**Aim of the task**: Give again, word for word, every line below from the one that has "Definition set_pallet (i" through the one that has "Proof. unfold adapter_validate, xcm_validate.", both included, and no others.

**Data supplied**:
(* ===== verification/XcmRouting.v ===== *)
(** * XCM messages of the test chains

    The bridges that the runtimes of Millau (bin/millau/runtime/src/xcm_config.rs), Rialto
    (bin/rialto/runtime/src/xcm_config.rs) and Rialto parachain (bin/rialto-parachain/runtime/src/lib.rs)
    give to their XCM routers, and the way of a message from the router of one chain to the executor
    of the other one, through [XcmBridgeAdapter], the messages pallets at both chains and
    [FromBridgedChainMessageDispatch] (RuntimeMessages.v).  Locations and their relative form belong
    to the xcm crate; the codec, the weigher and the executor are parameters. *)

From S2P Require Import Prelude Substrate RuntimePrimitives MessagesPrimitives OutboundLane InboundLane.
From S2P Require Import MessagesPallet RuntimeMessages XcmExtension EndToEnd.
From Stdlib Require Import String.
From stdpp Require Import base numbers list gmap.
Local Open Scope Z_scope.

(** ** Locations (xcm::v3) *)

Inductive NetworkId := Polkadot | Kusama | Westend | OtherNetwork (id : Z).
#[export] Instance NetworkId_eq_dec : EqDecision NetworkId.
Proof. solve_decision. Defined.

Inductive Junction := GlobalConsensus (network : NetworkId) | Parachain (id : Z) | OtherJunction (id : Z).
#[export] Instance Junction_eq_dec : EqDecision Junction.
Proof. solve_decision. Defined.

(** [Here] is the empty list, [X1(a)] is [[a]] and so on. *)
Abbreviation InteriorMultiLocation := (list Junction).
Record MultiLocation := Location { parents : Z; interior : InteriorMultiLocation }.

(** ** The networks (bin/runtime-common/src/lib.rs) *)

Inductive CustomNetworkId := MillauNetworkId | RialtoNetworkId | RialtoParachainNetworkId.

Definition as_network_id (id : CustomNetworkId) : NetworkId :=
  match id with
  | MillauNetworkId => Kusama
  | RialtoNetworkId => Polkadot
  | RialtoParachainNetworkId => Westend
  end.

(** ** The bridges *)

(** The instances of the messages pallet in the runtimes: Millau has the first two, Rialto and
    Rialto parachain have the last one. *)
Inductive MessagesInstance :=
| WithRialtoMessagesInstance
| WithRialtoParachainMessagesInstance
| WithMillauMessagesInstance.
#[export] Instance MessagesInstance_eq_dec : EqDecision MessagesInstance.
Proof. solve_decision. Defined.

(** The methods of [XcmBridge], and the instance of the messages pallet that is its
    [MessageSender]. *)
Record XcmBridge := Bridge {
  MessageSender : MessagesInstance;
  universal_location : InteriorMultiLocation;
  verify_destination : MultiLocation -> bool;
  build_destination : MultiLocation;
  xcm_lane : LaneId;
}.

Definition XCM_LANE : LaneId := LaneId_ 0 0 0 0.
Definition RIALTO_PARACHAIN_ID : Z := 2000.

Section Bridges.
(** [InteriorMultiLocation::relative_to], and the id that the parachain was registered with. *)
Context (relative_to : InteriorMultiLocation -> InteriorMultiLocation -> MultiLocation).
Context (parachain_id : Z).

Definition millau_universal_location : InteriorMultiLocation :=
  [GlobalConsensus (as_network_id MillauNetworkId)].
Definition rialto_universal_location : InteriorMultiLocation :=
  [GlobalConsensus (as_network_id RialtoNetworkId)].
Definition rialto_parachain_universal_location : InteriorMultiLocation := [Parachain parachain_id].

(** Millau. *)
Definition ToRialtoBridge : XcmBridge := {|
  MessageSender := WithRialtoMessagesInstance;
  universal_location := millau_universal_location;
  verify_destination dest :=
    match dest with
    | Location 1 [GlobalConsensus r] => bool_decide (r = as_network_id RialtoNetworkId)
    | _ => false
    end;
  build_destination :=
    let dest := [GlobalConsensus (as_network_id RialtoNetworkId)] in
    let here := millau_universal_location in
    relative_to dest here;
  xcm_lane := XCM_LANE;
|}.

Definition ToRialtoParachainBridge : XcmBridge := {|
  MessageSender := WithRialtoParachainMessagesInstance;
  universal_location := millau_universal_location;
  verify_destination dest :=
    match dest with
    | Location 1 [GlobalConsensus r; Parachain id] =>
        (id =? RIALTO_PARACHAIN_ID) && bool_decide (r = as_network_id RialtoNetworkId)
    | _ => false
    end;
  build_destination :=
    let dest := [GlobalConsensus (as_network_id RialtoParachainNetworkId)] in
    let here := millau_universal_location in
    relative_to dest here;
  xcm_lane := XCM_LANE;
|}.

(** Rialto and Rialto parachain. *)
Definition is_millau (dest : MultiLocation) : bool :=
  match dest with
  | Location 1 [GlobalConsensus r] => bool_decide (r = as_network_id MillauNetworkId)
  | _ => false
  end.

Definition RialtoToMillauBridge : XcmBridge := {|
  MessageSender := WithMillauMessagesInstance;
  universal_location := rialto_universal_location;
  verify_destination := is_millau;
  build_destination :=
    let dest := [GlobalConsensus (as_network_id MillauNetworkId)] in
    let here := rialto_universal_location in
    relative_to dest here;
  xcm_lane := LaneId_ 0 0 0 0;
|}.

Definition RialtoParachainToMillauBridge : XcmBridge := {|
  MessageSender := WithMillauMessagesInstance;
  universal_location := rialto_parachain_universal_location;
  verify_destination := is_millau;
  build_destination :=
    let dest := [GlobalConsensus (as_network_id MillauNetworkId)] in
    let here := rialto_parachain_universal_location in
    relative_to dest here;
  xcm_lane := XCM_LANE;
|}.

(** [XcmRouter] of the three runtimes. *)
Definition millau_router : list XcmBridge := [ToRialtoBridge; ToRialtoParachainBridge].
Definition rialto_router : list XcmBridge := [RialtoToMillauBridge].
Definition rialto_parachain_router : list XcmBridge := [RialtoParachainToMillauBridge].

(** The locations of the other chains, as their own chains see them, with the router that sends
    there and the position of the bridge in it. *)
Definition routes : list (list XcmBridge * nat * MultiLocation) :=
  [(millau_router, 0%nat, Location 1 [GlobalConsensus Polkadot]);
   (millau_router, 1%nat, Location 1 [GlobalConsensus Polkadot; Parachain 2000]);
   (rialto_router, 0%nat, Location 1 [GlobalConsensus Kusama]);
   (rialto_parachain_router, 0%nat, Location 1 [GlobalConsensus Kusama])].

(** Each of them is served by its bridge. *)
Lemma route_is_served (router : list XcmBridge) (i : nat) (dest : MultiLocation) :
  (router, i, dest) ∈ routes ->
  router ∈ [millau_router; rialto_router; rialto_parachain_router] /\
  exists b, router !! i = Some b /\ verify_destination b dest = true.
Proof.
  unfold routes. rewrite !elem_of_cons, elem_of_nil.
  intros [[= -> -> ->]|[[= -> -> ->]|[[= -> -> ->]|[[= -> -> ->]|[]]]]]; (split; [set_solver|]);
    eexists; (split; [reflexivity|reflexivity]).
Qed.

(** Every destination is served by at most one bridge of a router. *)
Lemma one_bridge_serves (router : list XcmBridge) (i j : nat) (b b' : XcmBridge) (dest : MultiLocation) :
  router ∈ [millau_router; rialto_router; rialto_parachain_router] ->
  router !! i = Some b -> router !! j = Some b' -> i <> j ->
  verify_destination b dest = true -> verify_destination b' dest = false.
Proof.
  rewrite !elem_of_cons, elem_of_nil. intros [->|[->|[->|[]]]].
  - destruct i as [|[|i]], j as [|[|j]]; simpl; try done; intros [= <-] [= <-] _; simpl;
      by destruct dest as [[|[]|] [|[r| |] [|[| |] [|]]]]; try done; case_match.
  - by destruct i as [|i], j as [|j].
  - by destruct i as [|i], j as [|j].
Qed.
End Bridges.

(** ** The source chain: [XcmBridgeAdapter] *)

(** The data of an outbound lane in the storage of a messages pallet. *)
Definition stored_lane `{WeightOps} {AccountId L X : Type} (r : rest AccountId L X) (lane : LaneId) :
  OutboundLaneData :=
  default outbound_default (OutboundLanes r !! lane).

Section Sending.
Context `{WeightLaws} {AccountId L DeliveryProof X Xcm XcmHash : Type}.
Context (constants : MessagesInstance -> MessagesConstants).
Context (chains : MessagesInstance -> TargetHeaderChain (list Z) AccountId DeliveryProof X).
Context (verifiers : MessagesInstance -> LaneMessageVerifier (list Z) AccountId X).
Context {P : Type} `{!PayloadCodec (list Z) P}.
Context (encode_xcm : MultiLocation * Xcm -> list Z) (message_hash : LaneId * MessageNonce -> XcmHash).
Context (xcm_origin : RawOrigin AccountId).

(** The messages pallets of the runtime; each instance has its own storage. *)
Definition pallets : Type := MessagesInstance -> rest AccountId L X.

Definition set_pallet (i : MessagesInstance) (p : rest AccountId L X) (r : pallets) : pallets :=
  fun j => if decide (j = i) then p else r j.

(** [send_message] of an instance. *)
Definition instance_send_message (i : MessagesInstance) (r : pallets) (origin : RawOrigin AccountId)
  (lane : LaneId) (payload : list Z) :
  outcome MessagesPallet.Error (SendMessageArtifacts * pallets) :=
  let? (artifacts, p) :=
    send_message (H0 := constants i) (TargetHeaderChain0 := chains i)
      (LaneMessageVerifier0 := verifiers i) (r i) origin lane payload in
  Ok (artifacts, set_pallet i p r).

(** [SendXcm] of the adapter of a bridge. *)
Definition adapter_validate (b : XcmBridge) (dest : option MultiLocation) (msg : option Xcm) :
  outcome SendError (list Z * Z) * (option MultiLocation * option Xcm) :=
  xcm_validate (verify_destination b) (build_destination b) encode_xcm dest msg.

Definition adapter_deliver (b : XcmBridge) (r : pallets) (ticket : list Z) :
  outcome SendError (XcmHash * pallets) :=
  xcm_deliver message_hash xcm_origin (xcm_lane b) (instance_send_message (MessageSender b)) art_nonce
    r ticket.

Lemma adapter_validate_accepts (b : XcmBridge) (dest : MultiLocation) (msg : Xcm) :
  verify_destination b dest = true ->
  adapter_validate b (Some dest) (Some msg) =
    (Ok (encode_xcm (build_destination b, msg), 1000000), (None, None)).
Proof. unfold adapter_validate, xcm_validate. by intros ->. Qed.

Lemma adapter_stores (b : XcmBridge) (r r' : pallets) (ticket : list Z) (hash : XcmHash) :
  outbound_ok (H1 := constants (MessageSender b)) (r (MessageSender b)) ->
  adapter_deliver b r ticket = Ok (hash, r') ->
  let nonce := latest_generated_nonce (stored_lane (r (MessageSender b)) (xcm_lane b)) + 1 in
  hash = message_hash (xcm_lane b, nonce) /\
  OutboundMessages (r' (MessageSender b)) !! MessageKey_ (xcm_lane b) nonce =
    Some (encode_payload ticket) /\
  forall i, i <> MessageSender b -> r' i = r i.
Proof.
  intros Hok Hd nonce. unfold adapter_deliver, xcm_deliver, instance_send_message in Hd.
  destruct (send_message (r (MessageSender b)) xcm_origin (xcm_lane b) ticket) as [[art p]|e|] eqn:Es;
    [|done..].
  injection Hd as <- <-.
  destruct (send_message_stores (H1 := constants (MessageSender b)) _ _ _ _ _ _ Hok Es) as [-> Hm].
  unfold set_pallet. split_and!; [done|by rewrite decide_True|].
  intros i Hi. by rewrite decide_False.
Qed.
End Sending.

(** ** The target chain: [FromBridgedChainMessageDispatch] *)

Section Execution.
Context `{WeightLaws} `{MessagesConstants}.
Context {AccountId InboundRelayer X Xcm XcmHash XcmOutcome : Type} `{EqDecision InboundRelayer}.
Abbreviation target := (rest AccountId unit X).
Context (xcm_weight : Xcm -> option Weight * Xcm) (weight_credit : Weight).
Context (message_hash : LaneId * MessageNonce -> XcmHash).
Context (execute_xcm_in_credit :
  MultiLocation -> Xcm -> XcmHash -> Weight -> Weight -> target -> XcmOutcome * target).
Abbreviation dispatcher := (FromBridgedChainMessageDispatch (AccountId := AccountId) xcm_weight
  weight_credit message_hash execute_xcm_in_credit).
Abbreviation batch := (batch (AccountId := AccountId) (InboundRelayer := InboundRelayer)
  (L := unit) (X := X)).
Abbreviation lane_data b := ((inbound_storage_data (b_lane b)).1).

Lemma dispatcher_laws : MessageDispatchLaws (H0 := dispatcher).
Proof.
  split. intros m. simpl. unfold xcm_dispatch_weight. destruct (dispatch_data m) as [[[l x] w]|]; [|done].
  simpl. by destruct (xcm_weight x).
Qed.

(** The lane of the batch is ready for its next message with the given weight. *)
Record ready_for (b : batch) (weight : Weight) : Prop := {
  rf_running : b_stopped b = false;
  rf_lane : lane_ok (lane_data b);
  rf_entries : Z.of_nat (length (relayers (lane_data b))) < MaxUnrewardedRelayerEntriesAtInboundLane;
  rf_unconfirmed : last_delivered_nonce (lane_data b) + 1 - last_confirmed_nonce (lane_data b)
    <= MaxUnconfirmedMessagesAtInboundLane;
  rf_weight : weight_le weight (dispatch_weight_left b);
}.
(** * dj-photon-codecs: the [PhotonCodec] of [src/dj_photon_codecs/codecs.py]

    A shallow embedding of [PhotonCodec.validate], [PhotonCodec.encode] and
    [PhotonCodec.decode], and the properties of the codec contract.

    Python values are an inductive type, dicts with string keys are [gmap
    string _], exceptions are values of [exn] carrying [str(e)] and
    [__cause__], and the Zarr store is threaded explicitly through a small
    state-and-exception monad.  The collaborators that live outside the
    repository (the [SchemaCodec] base class, the [anscombe] transform, the
    I/O faults of the storage engine) are the variables of Section [Codec]. *)

From Stdlib Require Import ZArith List Bool Lia.
From Stdlib Require Import Strings.String Strings.Ascii.
From Stdlib Require Import Numbers.DecimalString.
From Stdlib Require Import Floats.SpecFloat.
From stdpp Require Import base option gmap strings.

Set Warnings "-register-all".
Local Open Scope string_scope.

(** ** Python values *)

(** numpy element types the embedding covers: booleans, signed and unsigned
    integers, IEEE floats, the opaque [object] type, and the element types
    that have no ordering against an integer: fixed-width text and bytes,
    [datetime64], and structured records. *)
Inductive int_width := W8 | W16 | W32 | W64.
Inductive float_width := F16 | F32 | F64.

Inductive dtype :=
| dt_bool
| dt_int (w : int_width)
| dt_uint (w : int_width)
| dt_float (w : float_width)
| dt_object
| dt_str (n : nat)
| dt_bytes (n : nat)
| dt_datetime64 (unit : string)
| dt_struct (descr : string).

Definition int_width_name (w : int_width) : string :=
  match w with W8 => "8" | W16 => "16" | W32 => "32" | W64 => "64" end.

Definition float_width_name (w : float_width) : string :=
  match w with F16 => "16" | F32 => "32" | F64 => "64" end.

(** [str(dtype)] *)
Definition dtype_str (d : dtype) : string :=
  match d with
  | dt_bool => "bool"
  | dt_int w => "int" +:+ int_width_name w
  | dt_uint w => "uint" +:+ int_width_name w
  | dt_float w => "float" +:+ float_width_name w
  | dt_object => "object"
  | dt_str n => "<U" +:+ NilEmpty.string_of_uint (Nat.to_uint n)
  | dt_bytes n => "|S" +:+ NilEmpty.string_of_uint (Nat.to_uint n)
  | dt_datetime64 unit => "datetime64[" +:+ unit +:+ "]"
  | dt_struct descr => descr
  end.

Definition dtype_eqb (d1 d2 : dtype) : bool :=
  match d1, d2 with
  | dt_bool, dt_bool => true
  | dt_int a, dt_int b | dt_uint a, dt_uint b =>
      match a, b with
      | W8, W8 | W16, W16 | W32, W32 | W64, W64 => true
      | _, _ => false
      end
  | dt_float a, dt_float b =>
      match a, b with
      | F16, F16 | F32, F32 | F64, F64 => true
      | _, _ => false
      end
  | dt_object, dt_object => true
  | dt_str a, dt_str b | dt_bytes a, dt_bytes b => Nat.eqb a b
  | dt_datetime64 a, dt_datetime64 b | dt_struct a, dt_struct b =>
      String.eqb a b
  | _, _ => false
  end.
(** Scenario B: 7 of 10 pieces completed, network fetch; the download
    is the first thing the repair does. *)
Example repair_scenario_B_run :
  Renter.download_decision chunk_B = true /\
  Renter.trace (fst (Renter.managedFetchAndRepairChunk env_two_pieces chunk_B state0)) =
    [ Renter.EvNewSectionDownload 0 4; Renter.EvEncode;
      Renter.EvLogCritical "not enough physical pieces to match the upload settings of the file" ].
Proof. vm_compute. auto. Qed.

(** Scenario A with no local copy: the repair gives up without touching
    the network. *)
Example repair_scenario_A_run :
  Renter.managedFetchAndRepairChunk env_two_pieces chunk_A state0 =
    ({| Renter.memoryAvailable := 1000;
        Renter.trace := [ Renter.EvLogDebug "Fetching logical data of a chunk failed:"
                            (errors_New "file not available locally") ] |},
     chunk_A).
Proof. vm_compute. reflexivity. Qed.

(** A local file that cannot be opened, with downloads not allowed: the
    cause is handed back, extended. *)
Example fetch_open_failure_run :
  Renter.managedFetchLogicalChunkData env_no_file chunk_local false state0 =
    ({| Renter.memoryAvailable := 1000;
        Renter.trace := [ Renter.EvOpen "/home/user/file.dat" ] |},
     Renter.set_logicalChunkData [Byte.x00; Byte.x00; Byte.x00; Byte.x00] chunk_local,
     Some (errors_Extend (collaborator_error "no such file or directory")
                         (errors_New "failed to open file locally"))).
Proof. vm_compute. reflexivity. Qed.
(** * D2RSG zone filling engine: a shallow embedding and its properties

    The development follows [TemplateZone] (templatezone.cpp / templatezone.h),
    [Map] / [Tile] (scenario/map.h), [Decoration::getMapElementArea]
    (decoration.cpp) and the settings, contents and diplomacy readers of
    maptemplatereader.cpp.

    Conventions.
    - C++ [int] / [std::size_t] coordinates, values and counters are [Z]; the
      quantities involved (map size at most 144, unit and item values) stay far
      from the 32-bit range, so no wrap-around is written out, except for the
      tile index [posToIndex], whose [int] arithmetic is written out to make
      the bound on the map size explicit.
    - C++ [float] is IEEE-754 binary32, modelled with the Standard Library's
      [SpecFloat] at precision 24 and maximal exponent 128.
    - [std::set<Position>] is a [gset Position] where only membership matters
      and a [list Position] (the set in iteration order) where the code
      iterates and the order can be observed. *)

From Stdlib Require Import ZArith Bool List Lia.
From Stdlib Require Import Floats.SpecFloat.
From stdpp Require Import base decidable option list gmap sets.

Import ListNotations.
Local Open Scope Z_scope.

(** ** Binary32 arithmetic *)

Module F32.

Definition prec : Z := 24.
Definition emax : Z := 128.

Abbreviation f32 := spec_float.

Definition add : f32 -> f32 -> f32 := SFadd prec emax.
Definition sub : f32 -> f32 -> f32 := SFsub prec emax.
Definition mul : f32 -> f32 -> f32 := SFmul prec emax.
Definition div : f32 -> f32 -> f32 := SFdiv prec emax.
Definition sqrt : f32 -> f32 := SFsqrt prec emax.
Definition abs : f32 -> f32 := SFabs.
Definition ltb : f32 -> f32 -> bool := SFltb.
Definition leb : f32 -> f32 -> bool := SFleb.

(** [static_cast<float>(z)] for an integer [z]: round to nearest even. *)
Definition of_Z (z : Z) : f32 := binary_normalize prec emax z 0 false.

Definition zero : f32 := S754_zero false.
Definition one : f32 := of_Z 1.
Definition infinity : f32 := S754_infinity false.

(** A decimal literal [n / d] written in the source with an [f] suffix: the
    binary32 number nearest to the quotient. *)
Definition literal (n d : Z) : f32 := div (of_Z n) (of_Z d).

(** [a > b] and [a >= b] as C++ evaluates them. *)
Definition gtb (a b : f32) : bool := ltb b a.
Definition geb (a b : f32) : bool := leb b a.

(** [std::min(a, b)] is [(b < a) ? b : a]; [std::max(a, b)] is
    [(a < b) ? b : a]. *)
Definition min (a b : f32) : f32 := if ltb b a then b else a.
Definition max (a b : f32) : f32 := if ltb a b then b else a.

(** [std::fmod(x, 1)]: the remainder of the truncating division by one. The
    operation is exact, its result has the sign of [x]; an infinite or NaN
    argument gives NaN. *)
Definition fmod1 (x : f32) : f32 :=
  match x with
  | S754_nan => S754_nan
  | S754_infinity _ => S754_nan
  | S754_zero s => S754_zero s
  | S754_finite s m e =>
      if 0 <=? e then S754_zero s
      else binary_normalize prec emax
             (cond_Zopp s (Z.pos m mod 2 ^ (- e))) e s
  end.

Definition is_finite (x : f32) : bool :=
  match x with
  | S754_zero _ | S754_finite _ _ _ => true
  | _ => false
  end.

(** A binary32 datum: a well-formed mantissa and exponent. *)
Definition valid (x : f32) : bool := valid_binary prec emax x.

End F32.

Abbreviation f32 := spec_float.

(** ** Positions *)

Abbreviation Position := (Z * Z)%type.

Definition padd (a b : Position) : Position := (fst a + fst b, snd a + snd b).
Definition psub (a b : Position) : Position := (fst a - fst b, snd a - snd b).

Definition distanceSquared (a b : Position) : Z :=
  (fst a - fst b) * (fst a - fst b) + (snd a - snd b) * (snd a - snd b).

(** Modelled from the spec: position.h is not part of the sources at hand.
    [Position(-1, -1)] is the "invalid position used as stop element";
    [isValid] accepts the positions with both coordinates non-negative. *)
Definition isValid (p : Position) : bool := (0 <=? fst p) && (0 <=? snd p).

Definition invalidPosition : Position := (-1, -1).

Definition Position_eqb (a b : Position) : bool :=
  (fst a =? fst b) && (snd a =? snd b).

(** ** Tiles and the generator's occupancy grid *)

Inductive TerrainType := TerrainHuman | TerrainDwarf | TerrainHeretic
                       | TerrainUndead | TerrainNeutral | TerrainElf.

**Output for this task**:
Definition set_pallet (i : MessagesInstance) (p : rest AccountId L X) (r : pallets) : pallets :=
  fun j => if decide (j = i) then p else r j.

(** [send_message] of an instance. *)
Definition instance_send_message (i : MessagesInstance) (r : pallets) (origin : RawOrigin AccountId)
  (lane : LaneId) (payload : list Z) :
  outcome MessagesPallet.Error (SendMessageArtifacts * pallets) :=
  let? (artifacts, p) :=
    send_message (H0 := constants i) (TargetHeaderChain0 := chains i)
      (LaneMessageVerifier0 := verifiers i) (r i) origin lane payload in
  Ok (artifacts, set_pallet i p r).

(** [SendXcm] of the adapter of a bridge. *)
Definition adapter_validate (b : XcmBridge) (dest : option MultiLocation) (msg : option Xcm) :
  outcome SendError (list Z * Z) * (option MultiLocation * option Xcm) :=
  xcm_validate (verify_destination b) (build_destination b) encode_xcm dest msg.

Definition adapter_deliver (b : XcmBridge) (r : pallets) (ticket : list Z) :
  outcome SendError (XcmHash * pallets) :=
  xcm_deliver message_hash xcm_origin (xcm_lane b) (instance_send_message (MessageSender b)) art_nonce
    r ticket.

Lemma adapter_validate_accepts (b : XcmBridge) (dest : MultiLocation) (msg : Xcm) :
  verify_destination b dest = true ->
  adapter_validate b (Some dest) (Some msg) =
    (Ok (encode_xcm (build_destination b, msg), 1000000), (None, None)).
Proof. unfold adapter_validate, xcm_validate. by intros ->. Qed.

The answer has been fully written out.